- **Task requirements**
Give back every entry, copied exactly.
------ Exercise input ------
(** C2. An accept vote is all or nothing.  If the list does not have one
    signature per input, or if one of its signatures is invalid (the
    library refuses it for the input at its position, under the key derived
    from the voter's extended public key at the path of that input, on the
    transaction built from the proposal and on those reached from it by
    adding signatures), then [sign] returns [false] and the proposal is left
    as it was: no action is recorded, and status, raw transaction and
    transaction id keep their values. *)
Theorem sign_is_all_or_nothing now copayerId signatures xpub (p : Txp.t) :
  (length signatures <> length (Txp.inputs p)
   \/ exists k sig,
        signatures !! k = Some sig
        /\ forall tx t x s path pub,
             BtcChain.getBitcoreTx p true = Some tx ->
             TxProposalVote.Reached tx t ->
             HDPublicKey_new xpub = Some x ->
             Signature_fromString sig = Some s ->
             Txp.inputPaths p !! k = Some path ->
             deriveChild x path = Some pub ->
             addSignature t k s pub (TxProposalVote.methodOf p) = None) ->
  TxProposalVote.sign now copayerId signatures xpub p = (false, p).
Proof.
  intros H. unfold TxProposalVote.sign.
  destruct (BtcChain.getBitcoreTx p true) as [tx|] eqn:Etx; [|reflexivity].
  pose proof (getBitcoreTx_inputs _ _ _ Etx) as Hn.
  unfold BtcChain.addSignaturesToBitcoreTx.
  destruct (Nat.eqb_spec (length signatures) (length (Txp.inputs p))) as [Hlen|Hlen];
    cbn; [|reflexivity].
  destruct H as [H | (k & sig & Hk & Hbad)]; [contradiction|].
  destruct (HDPublicKey_new xpub) as [x|] eqn:Ex; [|reflexivity]. cbn.
  fold (TxProposalVote.methodOf p).
  pose proof (signLoop_spec x (Txp.inputPaths p) (TxProposalVote.methodOf p)
                signatures 0%nat tx) as Hloop.
  pose proof (signLoop_reached x (Txp.inputPaths p) (TxProposalVote.methodOf p) tx
                signatures 0%nat tx (TxProposalVote.Reached_here tx)) as Hreach.
  unfold BtcChain.signLoop.
  destruct (foldl _ _ signatures) as [i t] eqn:E. cbn in Hloop, Hreach.
  destruct Hloop as (_ & Hin & _). destruct Hreach as (_ & Hall).
  destruct (Nat.eqb_spec i (inputs_length t)) as [Hi|Hi]; cbn; [|reflexivity].
  exfalso. rewrite Hin, Hn, <- Hlen in Hi.
  destruct (Hall Hi k sig Hk) as (t0 & Hr0 & Ht0).
  destruct (BtcChain.trySignature x (Txp.inputPaths p) (TxProposalVote.methodOf p)
              t0 k sig) as [t1|] eqn:Et; [|contradiction].
  destruct (trySignature_Some _ _ _ _ _ _ _ Et) as (s & path & pub & Hs & Hp & Hd & Ha).
  rewrite (Hbad tx t0 x s path pub eq_refl Hr0 eq_refl Hs Hp Hd) in Ha.
  discriminate.
Qed.

End Signing.

(** ** The verifier *)

Section VerifierProperties.
Context {W : WalletCore}.

Lemma deriveAddress_path scriptType ring path m network chain escrow hw cd d :
  Utils.deriveAddress scriptType ring path m network chain escrow hw cd = Some d ->
  Utils.d_path d = path.
Proof.
  unfold Utils.deriveAddress.
  destruct (negb (Utils.isScriptType scriptType)); [discriminate|].
  destruct (JS.truthy_str (Utils.or_str hw cd)).
  - destruct chain as [c|]; [|discriminate]. cbn.
    destruct (Deriver_getAddress _ _ _ _); [|discriminate].
    intros [= <-]. reflexivity.
  - cbn. destruct (Bitcore_ _) as [b|]; [|discriminate]. cbn.
    destruct (mapM _ ring) as [pks|]; [|discriminate]. cbn.
    destruct (Utils.addressFor _ _ _ _ _ _ _ _ _) as [r|]; [|discriminate].
    intros [= <-]. reflexivity.
Qed.

Lemma difference_self (l : list string) : Verifier.difference l l = [].
Proof.
  unfold Verifier.difference.
  assert (H : forall a, (forall x, In x a -> In x l) ->
              List.filter (fun x => negb (existsb (String.eqb x) l)) a = []).
  { induction a as [|x a IH]; intros Hin; cbn; [reflexivity|].
    assert (Hx : existsb (String.eqb x) l = true).
    { apply existsb_exists. exists x. split; [apply Hin; left; reflexivity|].
      apply String.eqb_refl. }
    rewrite Hx. cbn. apply IH. intros y Hy. apply Hin. right. exact Hy. }
  apply H. auto.
Qed.

(** C9. For complete credentials, when [deriveAddress] produces an address
    from the script type, the public key ring, the path, [m], the chain and
    the network the verifier derives on, [checkAddress] accepts the report
    that carries this address, its path and its public keys: the address it
    recomputes is the same.  Outside regtest mode the network is the
    credentials' own. *)
Theorem checkAddress_accepts_derived useRegtest credentials reportedType
    scriptType path escrowInputs d :
  Verifier.isComplete credentials = true ->
  default (Verifier.addressType credentials) reportedType = scriptType ->
  Utils.deriveAddress scriptType (Verifier.publicKeyRing credentials) path
    (Verifier.m credentials) (Verifier.networkFor useRegtest credentials)
    (Verifier.chain credentials) escrowInputs
    (Verifier.hardwareSourcePublicKey credentials)
    (Verifier.clientDerivedPublicKey credentials) = Some d ->
  Verifier.checkAddress useRegtest credentials
    (Verifier.mkAddressReport reportedType (Utils.d_address d) (Utils.d_path d)
       (Utils.d_publicKeys d))
    escrowInputs = Some true
  /\ Verifier.networkFor false credentials = Verifier.network credentials.
Proof.
  intros Hc Ht Hd. split.
  - unfold Verifier.checkAddress. rewrite Hc. cbn.
    rewrite (deriveAddress_path _ _ _ _ _ _ _ _ _ _ Hd).
    replace (match reportedType with
             | Some t => t
             | None => Verifier.addressType credentials
             end) with scriptType
      by (rewrite <- Ht; destruct reportedType; reflexivity).
    rewrite Hd. cbn. rewrite String.eqb_refl, difference_self. reflexivity.
  - unfold Verifier.networkFor. rewrite andb_false_r. reflexivity.
Qed.
End VerifierProperties.

Section Estimates.
Context {L : BitcoreLib}.
Variable this : BtcChain.t.

Lemma ceil_nonneg (x : Q) : (0 <= x)%Q -> 0 <= JS.ceil x.
Proof.
  intros H. unfold JS.ceil. change 0 with (Qceiling (inject_Z 0)).
  apply Qceiling_resp_le. exact H.
Qed.

Lemma inject_Z_nonneg (z : Z) : 0 <= z -> (0 <= inject_Z z)%Q.
Proof. intros H. change 0%Q with (inject_Z 0). rewrite <- Zle_Qle. exact H. Qed.

Lemma addressTypeSize_pos (t : string) :
  0 < BtcChain.getEstimatedSizeForAddressType t.
Proof.
  unfold BtcChain.getEstimatedSizeForAddressType.
  repeat match goal with |- context [if ?c then _ else _] => destruct c end; lia.
Qed.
------
- **Answer to the exercise**
(** C2. An accept vote is all or nothing.  If the list does not have one
    signature per input, or if one of its signatures is invalid (the
    library refuses it for the input at its position, under the key derived
    from the voter's extended public key at the path of that input, on the
    transaction built from the proposal and on those reached from it by
    adding signatures), then [sign] returns [false] and the proposal is left
    as it was: no action is recorded, and status, raw transaction and
    transaction id keep their values. *)
Theorem sign_is_all_or_nothing now copayerId signatures xpub (p : Txp.t) :
  (length signatures <> length (Txp.inputs p)
   \/ exists k sig,
        signatures !! k = Some sig
        /\ forall tx t x s path pub,
             BtcChain.getBitcoreTx p true = Some tx ->
             TxProposalVote.Reached tx t ->
             HDPublicKey_new xpub = Some x ->
             Signature_fromString sig = Some s ->
             Txp.inputPaths p !! k = Some path ->
             deriveChild x path = Some pub ->
             addSignature t k s pub (TxProposalVote.methodOf p) = None) ->
  TxProposalVote.sign now copayerId signatures xpub p = (false, p).
Proof.
  intros H. unfold TxProposalVote.sign.
  destruct (BtcChain.getBitcoreTx p true) as [tx|] eqn:Etx; [|reflexivity].
  pose proof (getBitcoreTx_inputs _ _ _ Etx) as Hn.
  unfold BtcChain.addSignaturesToBitcoreTx.
  destruct (Nat.eqb_spec (length signatures) (length (Txp.inputs p))) as [Hlen|Hlen];
    cbn; [|reflexivity].
  destruct H as [H | (k & sig & Hk & Hbad)]; [contradiction|].
  destruct (HDPublicKey_new xpub) as [x|] eqn:Ex; [|reflexivity]. cbn.
  fold (TxProposalVote.methodOf p).
  pose proof (signLoop_spec x (Txp.inputPaths p) (TxProposalVote.methodOf p)
                signatures 0%nat tx) as Hloop.
  pose proof (signLoop_reached x (Txp.inputPaths p) (TxProposalVote.methodOf p) tx
                signatures 0%nat tx (TxProposalVote.Reached_here tx)) as Hreach.
  unfold BtcChain.signLoop.
  destruct (foldl _ _ signatures) as [i t] eqn:E. cbn in Hloop, Hreach.
  destruct Hloop as (_ & Hin & _). destruct Hreach as (_ & Hall).
  destruct (Nat.eqb_spec i (inputs_length t)) as [Hi|Hi]; cbn; [|reflexivity].
  exfalso. rewrite Hin, Hn, <- Hlen in Hi.
  destruct (Hall Hi k sig Hk) as (t0 & Hr0 & Ht0).
  destruct (BtcChain.trySignature x (Txp.inputPaths p) (TxProposalVote.methodOf p)
              t0 k sig) as [t1|] eqn:Et; [|contradiction].
  destruct (trySignature_Some _ _ _ _ _ _ _ Et) as (s & path & pub & Hs & Hp & Hd & Ha).
  rewrite (Hbad tx t0 x s path pub eq_refl Hr0 eq_refl Hs Hp Hd) in Ha.
  discriminate.
Qed.

End Signing.

(** ** The verifier *)

Section VerifierProperties.
Context {W : WalletCore}.

Lemma deriveAddress_path scriptType ring path m network chain escrow hw cd d :
  Utils.deriveAddress scriptType ring path m network chain escrow hw cd = Some d ->
  Utils.d_path d = path.
Proof.
  unfold Utils.deriveAddress.
  destruct (negb (Utils.isScriptType scriptType)); [discriminate|].
  destruct (JS.truthy_str (Utils.or_str hw cd)).
  - destruct chain as [c|]; [|discriminate]. cbn.
    destruct (Deriver_getAddress _ _ _ _); [|discriminate].
    intros [= <-]. reflexivity.
  - cbn. destruct (Bitcore_ _) as [b|]; [|discriminate]. cbn.
    destruct (mapM _ ring) as [pks|]; [|discriminate]. cbn.
    destruct (Utils.addressFor _ _ _ _ _ _ _ _ _) as [r|]; [|discriminate].
    intros [= <-]. reflexivity.
Qed.

Lemma difference_self (l : list string) : Verifier.difference l l = [].
Proof.
  unfold Verifier.difference.
  assert (H : forall a, (forall x, In x a -> In x l) ->
              List.filter (fun x => negb (existsb (String.eqb x) l)) a = []).
  { induction a as [|x a IH]; intros Hin; cbn; [reflexivity|].
    assert (Hx : existsb (String.eqb x) l = true).
    { apply existsb_exists. exists x. split; [apply Hin; left; reflexivity|].
      apply String.eqb_refl. }
    rewrite Hx. cbn. apply IH. intros y Hy. apply Hin. right. exact Hy. }
  apply H. auto.
Qed.

(** C9. For complete credentials, when [deriveAddress] produces an address
    from the script type, the public key ring, the path, [m], the chain and
    the network the verifier derives on, [checkAddress] accepts the report
    that carries this address, its path and its public keys: the address it
    recomputes is the same.  Outside regtest mode the network is the
    credentials' own. *)
Theorem checkAddress_accepts_derived useRegtest credentials reportedType
    scriptType path escrowInputs d :
  Verifier.isComplete credentials = true ->
  default (Verifier.addressType credentials) reportedType = scriptType ->
  Utils.deriveAddress scriptType (Verifier.publicKeyRing credentials) path
    (Verifier.m credentials) (Verifier.networkFor useRegtest credentials)
    (Verifier.chain credentials) escrowInputs
    (Verifier.hardwareSourcePublicKey credentials)
    (Verifier.clientDerivedPublicKey credentials) = Some d ->
  Verifier.checkAddress useRegtest credentials
    (Verifier.mkAddressReport reportedType (Utils.d_address d) (Utils.d_path d)
       (Utils.d_publicKeys d))
    escrowInputs = Some true
  /\ Verifier.networkFor false credentials = Verifier.network credentials.
Proof.
  intros Hc Ht Hd. split.
  - unfold Verifier.checkAddress. rewrite Hc. cbn.
    rewrite (deriveAddress_path _ _ _ _ _ _ _ _ _ _ Hd).
    replace (match reportedType with
             | Some t => t
             | None => Verifier.addressType credentials
             end) with scriptType
      by (rewrite <- Ht; destruct reportedType; reflexivity).
    rewrite Hd. cbn. rewrite String.eqb_refl, difference_self. reflexivity.
  - unfold Verifier.networkFor. rewrite andb_false_r. reflexivity.
Qed.
End VerifierProperties.

Section Estimates.
Context {L : BitcoreLib}.
Variable this : BtcChain.t.

Lemma ceil_nonneg (x : Q) : (0 <= x)%Q -> 0 <= JS.ceil x.
Proof.
  intros H. unfold JS.ceil. change 0 with (Qceiling (inject_Z 0)).
  apply Qceiling_resp_le. exact H.
Qed.

Lemma inject_Z_nonneg (z : Z) : 0 <= z -> (0 <= inject_Z z)%Q.
Proof. intros H. change 0%Q with (inject_Z 0). rewrite <- Zle_Qle. exact H. Qed.

Lemma addressTypeSize_pos (t : string) :
  0 < BtcChain.getEstimatedSizeForAddressType t.
Proof.
  unfold BtcChain.getEstimatedSizeForAddressType.
  repeat match goal with |- context [if ?c then _ else _] => destruct c end; lia.
Qed.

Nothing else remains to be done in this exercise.